Based on more than a million patients, the researchers' findings are a major breakthrough. <i>Photo: Getty</i>

Based on more than a million patients, the researchers' findings are a major breakthrough. Photo: Getty

Scientists at the Heart Research Institute say they have made a major breakthough by finding the definitive relationship between dementia and high levels of cholesterol for the first time.

The researchers say the findings are significant, because they mean future tests to calculate a person’s risk from dementia can be performed through blood tests.

The scientists examined the data from 17 global studies that included more than a million patients under the age of 65.

The Institute’s Dr Ashish Misra said the findings were a ‘game-changer’ because it was the first definitive link between levels of cholesterol and dementia.

“This is the first time we’ve been able to say categorically that there’s a direct link between what we eat and our cognitive decline,” he said.

Until now we haven’t known high cholesterol was a risk factor for dementia, but we’ve found a link: “bad” cholesterol aggregates a protein called tau between neurons, which cross the blood-brain barrier, and can lead to dementia,” Dr Misra said.

Cholesterol is used by the body to make hormones and aid digestion, but too much cholesterol from a diet high in sugar and fat will lead to an imbalance of lipid levels in the blood, causing complications.

High levels of cholesterol can lead to the accumulation of plaque along artery walls, increasing the risk of stroke.

‘There’s no magic drug’

“Unfortunately, there’s no magic drug to get rid of the plaque on your arteries. We need to learn to live with it and help it dissolve over time through improved diet and a healthy lifestyle.”

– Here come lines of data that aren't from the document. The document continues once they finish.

(* ===== verification/Terminal.v ===== *)
(** * Terminal sessions and their services

    [src/server/terminal_service.rs]: the registry of persistent services, the
    sessions of a service, the proxy that handles a connection's actions, and
    the reaper of child processes.

    [World] is the global state of the module ([TERMINAL_SERVICES],
    [CLEANUP_TASK], [TERMINAL_TASKS]).  A child process is an identifier; the
    answers of the operating system (opening a pseudo terminal, [kill],
    [try_wait], whether the reader thread ended) are arguments.  A channel is
    the list of messages waiting in it: [input_chan] holds what the writer
    thread has not taken yet, [output_rx] what the reader thread delivered.
    The locks are uncontended: operations run one after the other. *)

From stdpp Require Import pretty.
From S2P Require Import Prelude Compress OutputBuf.
#[local] Open Scope Z_scope.

(* src/src/server/terminal_service.rs:22-22 MAX_SERVICES *)
Definition MAX_SERVICES : Z := 100.
(* src/src/server/terminal_service.rs:23-23 SERVICE_IDLE_TIMEOUT *)
Definition SERVICE_IDLE_TIMEOUT : Z := 3600 * 1000000000.
(* src/src/server/terminal_service.rs:24-24 CHANNEL_BUFFER_SIZE *)
Definition CHANNEL_BUFFER_SIZE : Z := 100.
(* src/src/server/terminal_service.rs:25-25 COMPRESS_THRESHOLD *)
Definition COMPRESS_THRESHOLD : Z := 512.

(** [Instant::duration_since] saturates at zero. *)
Definition duration_since (now instant : Z) : Z := Z.max 0 (now - instant).

(** ** Sessions *)

(* src/src/server/terminal_service.rs:440-461 TerminalSession *)
Record TerminalSession : Type := mkSession {
  created_at : Z;
  last_activity : Z;
  pty_pair : option (Z * Z);
  child : option Z;
  input_tx : bool;
  input_chan : list bytes;
  output_rx : option (list bytes);
  exiting : bool;
  reader_thread : option bool;
  writer_thread : bool;
  output_buffer : OutputBuffer;
  title : string;
  pid : Z;
  rows : Z;
  cols : Z;
  closed_message_sent : bool;
  is_opened : bool;
}.

Definition set_last_activity (v : Z) (s : TerminalSession) : TerminalSession :=
  mkSession (created_at s) v (pty_pair s) (child s) (input_tx s) (input_chan s)
    (output_rx s) (exiting s) (reader_thread s) (writer_thread s) (output_buffer s)
    (title s) (pid s) (rows s) (cols s) (closed_message_sent s) (is_opened s).

Definition set_pty_pair (v : option (Z * Z)) (s : TerminalSession) : TerminalSession :=
  mkSession (created_at s) (last_activity s) v (child s) (input_tx s) (input_chan s)
    (output_rx s) (exiting s) (reader_thread s) (writer_thread s) (output_buffer s)
    (title s) (pid s) (rows s) (cols s) (closed_message_sent s) (is_opened s).

Definition set_child (v : option Z) (s : TerminalSession) : TerminalSession :=
  mkSession (created_at s) (last_activity s) (pty_pair s) v (input_tx s) (input_chan
    s) (output_rx s) (exiting s) (reader_thread s) (writer_thread s) (output_buffer
    s) (title s) (pid s) (rows s) (cols s) (closed_message_sent s) (is_opened s).

Definition set_input_chan (v : list bytes) (s : TerminalSession) : TerminalSession :=
  mkSession (created_at s) (last_activity s) (pty_pair s) (child s) (input_tx s) v
    (output_rx s) (exiting s) (reader_thread s) (writer_thread s) (output_buffer s)
    (title s) (pid s) (rows s) (cols s) (closed_message_sent s) (is_opened s).

Definition set_output_rx (v : option (list bytes)) (s : TerminalSession) : TerminalSession :=
  mkSession (created_at s) (last_activity s) (pty_pair s) (child s) (input_tx s)
    (input_chan s) v (exiting s) (reader_thread s) (writer_thread s) (output_buffer
    s) (title s) (pid s) (rows s) (cols s) (closed_message_sent s) (is_opened s).

Definition set_reader_thread (v : option bool) (s : TerminalSession) : TerminalSession :=
  mkSession (created_at s) (last_activity s) (pty_pair s) (child s) (input_tx s)
    (input_chan s) (output_rx s) (exiting s) v (writer_thread s) (output_buffer s)
    (title s) (pid s) (rows s) (cols s) (closed_message_sent s) (is_opened s).

Definition set_output_buffer (v : OutputBuffer) (s : TerminalSession) : TerminalSession :=
  mkSession (created_at s) (last_activity s) (pty_pair s) (child s) (input_tx s)
    (input_chan s) (output_rx s) (exiting s) (reader_thread s) (writer_thread s) v
    (title s) (pid s) (rows s) (cols s) (closed_message_sent s) (is_opened s).

Definition set_closed_message_sent (v : bool) (s : TerminalSession) : TerminalSession :=
  mkSession (created_at s) (last_activity s) (pty_pair s) (child s) (input_tx s)
    (input_chan s) (output_rx s) (exiting s) (reader_thread s) (writer_thread s)
    (output_buffer s) (title s) (pid s) (rows s) (cols s) v (is_opened s).

Definition set_is_opened (v : bool) (s : TerminalSession) : TerminalSession :=
  mkSession (created_at s) (last_activity s) (pty_pair s) (child s) (input_tx s)
    (input_chan s) (output_rx s) (exiting s) (reader_thread s) (writer_thread s)
    (output_buffer s) (title s) (pid s) (rows s) (cols s) (closed_message_sent s) v.

(* src/src/server/terminal_service.rs:464-483 TerminalSession::new *)
Definition session_new (now terminal_id rows cols : Z) : TerminalSession :=
  mkSession now now None None false [] None false None false buffer_new
    ("Terminal " +:+ pretty terminal_id)%string 0 rows cols false false.

(* src/src/server/terminal_service.rs:485-487 TerminalSession::update_activity *)
Definition session_update_activity (now : Z) (s : TerminalSession) : TerminalSession :=
  set_last_activity now s.

(** [b"\r\n"]. *)
Definition final_newline : bytes := [Byte.x0d; Byte.x0a].

(** [stop], which also runs when a session is dropped; beside the session, the
    children handed to the reaper.  [drops_pty] is [cfg(any(windows, linux))]. *)
(* src/src/server/terminal_service.rs:491-541 TerminalSession::stop *)
Definition session_stop (drops_pty : bool) (s : TerminalSession)
    : TerminalSession * list Z :=
  (mkSession (created_at s) (last_activity s)
     (if drops_pty then None else pty_pair s) None false
     (if input_tx s then input_chan s ++ [final_newline] else input_chan s)
     None true None false (output_buffer s) (title s) (pid s) (rows s) (cols s)
     (closed_message_sent s) false,
   option_list (child s)).

(** The reader thread: what it does with one result of [read]. *)
Inductive read_result : Type :=
| ReadEof
| ReadData (data : bytes)
| ReadWouldBlock
| ReadError.

(* src/src/server/terminal_service.rs:834-880 TerminalServiceProxy::handle_open::reader_thread *)
Definition reader_step (r : read_result) (s : TerminalSession) : TerminalSession :=
  let finish := set_reader_thread (Some true) s in
  match r with
  | ReadEof => finish
  | ReadData data =>
      if exiting s then finish
      else
        match output_rx s with
        | None => finish
        | Some q =>
            if zlen q <? CHANNEL_BUFFER_SIZE
            then set_output_rx (Some (q ++ [data])) s
            else s
        end
  | ReadWouldBlock => if exiting s then finish else s
  | ReadError => finish
  end.

(** ** Services *)

(* src/src/server/terminal_service.rs:552-560 PersistentTerminalService *)
Record Service : Type := mkService {
  svc_id : string;
  sessions : gmap Z TerminalSession;
  svc_created_at : Z;
  svc_last_activity : Z;
  is_persistent : bool;
  needs_session_sync : bool;
  is_specified_user : bool;
}.

(* src/src/server/terminal_service.rs:563-573 PersistentTerminalService::new *)
Definition service_new (now : Z) (id : string) (persistent specified : bool) : Service :=
  mkService id ∅ now now persistent false specified.

(* src/src/server/terminal_service.rs:575-577 PersistentTerminalService::update_activity *)
Definition service_update_activity (now : Z) (svc : Service) : Service :=
  mkService (svc_id svc) (sessions svc) (svc_created_at svc) now (is_persistent svc)
    (needs_session_sync svc) (is_specified_user svc).

Definition with_sessions (ss : gmap Z TerminalSession) (svc : Service) : Service :=
  mkService (svc_id svc) ss (svc_created_at svc) (svc_last_activity svc)
    (is_persistent svc) (needs_session_sync svc) (is_specified_user svc).

Definition with_sync (b : bool) (svc : Service) : Service :=
  mkService (svc_id svc) (sessions svc) (svc_created_at svc) (svc_last_activity svc)
    (is_persistent svc) b (is_specified_user svc).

Dr Misra said the discovery will lead to much better identification of early warning signs for dementia, which will give people the chance to work on their risk factors including diet and exercise.

Evidence has shown that the initial effects of dementia often begin 10 to 20 years before clinical symptoms begin to present, and that 40 per cent of the risk of developing it can be attributed to modifiable risk factors.

Dr Misra said simple and cost effective tests can be performed by doctors on people in their 50’s, so at-risk patients can work on improving their diet as a way of managing cognitive decline.

The number of people living in Australia with dementia is around 487,500. For the population aged above 65, it equates to 84 sufferers per 1000 people.

The Australian Institute of Health and Welfare says that figure is expected to climb higher in the coming years due to the nation’s aging population.

There are projections the number of Australians living with dementia will more than double by 2058.